While some at the table admitted to "missing the boat" on a few entries, this was one of the most unforgettable Napa Valley tastings we've ever attended. There was surprising consensus among among the collectors, all agreeing that there was little to choose from among at the very top echelon, a group of just seven 2009s. The top tier included almost every "super collectable" — Harlan Estate, Screaming Eagle, Bryant Family,Shafer, and Scarecrow, all now fetching between $300 and $1,500/bottle.

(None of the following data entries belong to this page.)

(* ===== verification/RecommendationStore.v ===== *)
(** * The store of recommendations

    The operations of taskmaster/store.rs on the files of a workspace: each claims the
    store, recovers what a stopped process left (GraphTransaction), reads and validates
    the records, and writes one record in place or several in a transaction; and, of
    session_application.rs, the two that report to the store for a session.

    A directory holds the [.json] files only: the temporary file of [put] is never read.
    serde is a pair of arguments, [parse] and [render]; so are the JSON texts that are
    fingerprinted, and the digest.  Time stamps are arguments of the operations.  The
    reference of an assessment to a readiness report, which [validate_recommendation] also
    checks, is not kept. *)
From S2P Require Export GraphTransaction.
From S2P Require Import RecordCodec.

#[local] Open Scope Z_scope.

(** ** Changes to a record *)

(** All that the store ever changes in a packet. *)
Definition packet_marks (fingerprint : list Z) (new_approval : option CompletionApproval)
    (supersedes : option (list Z)) (new_lineage : list CompletionPacketLineage) (key : option (list Z))
    (p : CompletionPacket) : CompletionPacket :=
  mkPacket (schema_version p) (evidence_version p) (packet_id p) (source_session_id p) (observed_at p)
    (provenance p) (subject p) (verification p) (review p) (missing_evidence p) (conflicting_evidence p)
    (action p) (readiness p) (revision p) fingerprint new_approval supersedes new_lineage key.
Definition approve (a : option CompletionApproval) (key : option (list Z)) (p : CompletionPacket)
    : CompletionPacket :=
  packet_marks (evidence_fingerprint p) a (supersedes_packet_id p) (lineage p) key p.
Definition clear_approval (p : CompletionPacket) : CompletionPacket := approve None None p.
(** Induction on the rounds of the loop. *)
Lemma strip_ind (P : list Z → Prop) :
  P [] → (∀ c cs, c ≠ ESC → P cs → P (c :: cs)) →
  (∀ cs, (∀ rest, (length rest <= length cs)%nat → P rest) → P (ESC :: cs)) → ∀ cs, P cs.
Proof.
  intros Hn Hc He cs. remember (length cs) as n. assert (Hl : (length cs <= n)%nat) by lia.
  clear Heqn. revert cs Hl. induction n as [|n IH]; intros [|c cs] Hl; simpl in Hl; try done; [lia|].
  destruct (decide (c = ESC)) as [->|Hce]; [|apply Hc; [done|apply IH; lia]].
  apply He. intros rest ?. apply IH. lia.
Qed.

Lemma strip_no_escape rows s : ESC ∉ strip_ansi_with_cursor_mode s rows.
Proof.
  induction s as [|c cs Hc IH|cs IH] using strip_ind; [by apply not_elem_of_nil|..].
  - rewrite strip_char by done. by apply not_elem_of_cons.
  - rewrite strip_escape. unfold finish.
    destruct (strip_ansi_escape rows cs) as [out rest] eqn:E. apply escape_facts in E as [Hl Ho].
    simpl. rewrite elem_of_app. intros [He|He]; [|by apply (IH rest ltac:(lia))].
    rewrite Forall_forall in Ho. by destruct (Ho _ He).
Qed.

Lemma strip_length rows s : (length (strip_ansi_with_cursor_mode s rows) <= length s)%nat.
Proof.
  induction s as [|c cs Hc IH|cs IH] using strip_ind; [done|..].
  - rewrite strip_char by done. simpl. lia.
  - rewrite strip_escape. unfold finish.
    destruct (strip_ansi_escape rows cs) as [out rest] eqn:E. apply escape_facts in E as [Hl _].
    simpl. rewrite length_app. specialize (IH rest ltac:(lia)). lia.
Qed.

Lemma strip_modes s :
  Forall2 (λ a b, a = b ∨ (a = LF ∧ b = SP)) (strip_ansi_for_usage_limit s) (strip_ansi s).
Proof.
  unfold strip_ansi_for_usage_limit, strip_ansi.
  induction s as [|c cs Hc IH|cs IH] using strip_ind; [constructor|..].
  - rewrite !strip_char by done. constructor; auto.
  - rewrite !strip_escape. unfold finish.
    destruct (escape_consumes cs) as (sk & Hcs & Hr & Hs & _). rewrite Hr.
    apply Forall2_app.
    + destruct Hs as [[-> ->]|[-> [->| ->]]]; rewrite ?Forall2_cons; auto.
    + apply IH. apply (f_equal length) in Hcs. rewrite length_app in Hcs. lia.
Qed.

Lemma strip_plain rows s : ESC ∉ s → strip_ansi_with_cursor_mode s rows = s.
Proof.
  induction s as [|c s IH]; [done|]. intros [Hc Hs]%not_elem_of_cons.
  rewrite strip_char by done. by rewrite IH.
Qed.

(** ** The two parsers of escape sequences *)

Lemma encode_char_high c :
  is_char c → 0x80 <= c → Forall (λ b, 0x80 <= b) (encode_char c).
Proof.
  intros Hc Hh. destruct (encode_char_shape c Hc) as (b & bs & -> & _ & Hbs & _ & Hb).
  constructor; [by apply Hb|]. eapply Forall_impl; [exact Hbs|]. intros x Hx.
  apply between_true in Hx. lia.
Qed.
Lemma encode_char_ascii c : c < 0x80 → encode_char c = [c].
Proof. intros H. unfold encode_char. by rewrite (proj2 (Z.ltb_lt _ _)). Qed.
Fixpoint command_outcome_loop (output : list (list Z)) (command : option Command)
    (outcome : option Outcome) : option Outcome :=
  match output with
  | [] => outcome
  | line :: output =>
      let line := to_ascii_lowercase (strip_ansi line) in
      let command := command_of line command in
      match outcome_of line command with
      | Some outcome => command_outcome_loop output None (Some outcome)
      | None => command_outcome_loop output command outcome
      end
  end.
Definition command_outcome_summary (output : list (list Z)) : option Outcome :=
  command_outcome_loop output None None.
Definition outcome_text (o : Outcome) : list Z :=
  ascii match o with
        | TestsFailed => "Tests failed" | TestsPassed => "Tests passed"
        | BuildFailed => "Build failed" | BuildPassed => "Build passed"
        end.

(** ** What input may name a session

    The Unicode tables of the standard library are arguments: [is_alphanumeric] and
    [is_alphabetic] of a character, [to_lowercase] of a text, [to_uppercase] of a
    character. *)
Section unicode.
Context (is_alphanumeric is_alphabetic : Z → bool).
Context (to_lowercase : list Z → list Z) (to_uppercase : Z → list Z).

The only small surprise came from Luc Morlet, whose powerhouse 2009 "Mon Chevalier" came in a solid fifth in the starstruck lineup of 24. Here are our notes from November 3rd:

Brilliant purple to the rim. Powerful aromas of black fruit, dark plum, graphite and kirsch, mineral and lively. Big, rich and tremendously powerful on the attack (one of the more explosive wines of the evening), infused with an ultra-ripe mix of blackberry, black raspberry and cassis — dense and brooding — bracketed by supple, slightly dusty tannins. Two hours later, still coming on, putting on weight, still explosively primary. A pity to pop a cork before 2020.

Tasting Notes

2009 Morlet Family Vineyards Cabernet Sauvignon Mon Chevalier Knights Valley
"A huge, muscular wine, the 2009 is endowed with deep, resonant layers of dark red cherries, plums, cloves and crushed rocks. The Knights Valley tannins are present, but masterfully integrated. Smoke, incense, tobacco and scorched earth inform the dark, brooding finish. The 2009 is 86% Cabernet Sauvignon, 8% Cabernet Franc, 3% Merlot, 2% Malbec and 1% Petit Verdot. Anticipated maturity: 2017-2029."
95 points -- Robert Parker's The Wine Advocate

"(blended with 8% cabernet franc, 3% merlot, 2% malbec and 1% petit verdot): Bright red-ruby. Captivating floral lift to the aromas and flavors of cassis, black cherry, blueberry and graphite. A dead ringer for a Medoc wine, showing superb chewy depth and solid tannic spine but a bit less mid-palate sweetness today than the Coeur de Vallee. But these tannins are quite firm and the finish boasts terrific lift. Morlet cites Peter Michael's Les Pavots and Ducru-Beaucaillou as the inspirations for this wine."